»Yo no había dicho nada así, nada. Ella lo había dicho todo, conque le resultaba muy fácil contestarse a sí misma… ¿Cómo había que hacer entonces para disuadirla?
»¡Haber palpado mi cicatriz y mi bulto la había emborrachado, por así decir, de amor, de golpe! Quería volver a cogerla en las manos, mi cabeza, y no soltarla y hacerme feliz hasta la Eternidad, ¡quisiera yo o no! A partir de aquella escena, su madre no volvió a tener derecho a la palabra para echarme broncas. No le dejaba hablar, Madelon, a su madre. No la habrías reconocido, ¡quería protegerme a más no poder!
»¡Aquello tenía que acabar! Desde luego, yo habría preferido, claro está, que nos hubiéramos separado como buenos amigos… Pero es que ya ni valía la pena intentarlo… No podía más de amor y estaba muy terca. Una mañana, mientras estaban en la compra, la madre y ella, hice como tú, un paquetito, y me di el piro a la chita callando… Después de eso, ¿no dirás que no he tenido bastante paciencia?… Es que, te lo repito, no había nada que hacer… Ahora, ya lo sabes todo… Cuando te digo que es capaz de todo, esa chica, y que puede perfectamente venir a insistirme de nuevo aquí, de un momento a otro, ¡no me vengas con que veo visiones! ¡Sé lo que me digo! ¡Me la conozco yo!
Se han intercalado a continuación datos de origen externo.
(* ===== verification/LtreeInv.v ===== *)
(** * Left-packed trees: the tree of a sequence, sizes, elements, prefixes and traversal

    [tree_of l] is the one tree that the functions of [cuex/ltree.c] build for the
    elements [l]: [l] is cut into up to four pieces, all but the last with a power of
    four elements, and a piece with one element is that element. *)

From S2P Require Export AlgoOps Ltree.
#[local] Open Scope nat_scope.

Definition p4 (d : nat) : nat := 4 ^ d.

Lemma p4_S d : p4 (S d) = 4 * p4 d.
Proof. unfold p4. cbn. lia. Qed.
Lemma p4_pos d : 0 < p4 d.
Proof. unfold p4. induction d; cbn; lia. Qed.
Lemma p4_le d d' : d <= d' -> p4 d <= p4 d'.
Proof. intros H. unfold p4. apply Nat.pow_le_mono_r; lia. Qed.
Lemma p4_0 : p4 0 = 1.
Proof. done. Qed.
Lemma p4_Z d : Z.of_nat (p4 d) = (2 ^ (2 * Z.of_nat d))%Z.
Proof. unfold p4. rewrite Nat2Z.inj_pow, Z.pow_mul_r by lia. done. Qed.
Lemma p4_add d e : p4 (d + e) = p4 d * p4 e.
Proof. unfold p4. by rewrite Nat.pow_add_r. Qed.
#[global] Opaque p4.

(** ** Pieces *)

Section chunk.
Context {A : Type}.
Implicit Types (l : list A).

Fixpoint chunk (n B : nat) l : list (list A) :=
  match n with
  | O => []
  | S n => match l with [] => [] | _ => take B l :: chunk n B (drop B l) end
  end.

Lemma chunk_nil n B : chunk n B [] = [].
Proof. by destruct n. Qed.

Lemma chunk_cons n B l : l <> [] -> chunk (S n) B l = take B l :: chunk n B (drop B l).
Proof. by destruct l. Qed.

Lemma length_chunk_le n B l : length (chunk n B l) <= n.
Proof. revert l. induction n as [|n IH]; intros [|x l]; cbn; try lia. specialize (IH (drop B (x :: l))). lia. Qed.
Y estaríamos más tranquilos, en mi opinión, si me encontrara ya como encerrado con los locos… Así, me sería más fácil hacer como quien ya no comprende nada… Con ella, eso es lo que hay que hacer… No comprender…»
Dos o tres meses antes, todo lo que acababa de contarme, Robinson, me habría interesado aún, pero yo había como envejecido de golpe.
En el fondo, me había vuelto cada vez más como Baryton, me la traía floja. Todo eso que me contaba Robinson de su aventura en Toulouse no era ya para mí un peligro vivo; de nada me servía intentar interesarme por su caso, olía a rancio, su caso. De nada sirve decir ni pretender, el mundo nos abandona mucho antes de que nos vayamos para siempre.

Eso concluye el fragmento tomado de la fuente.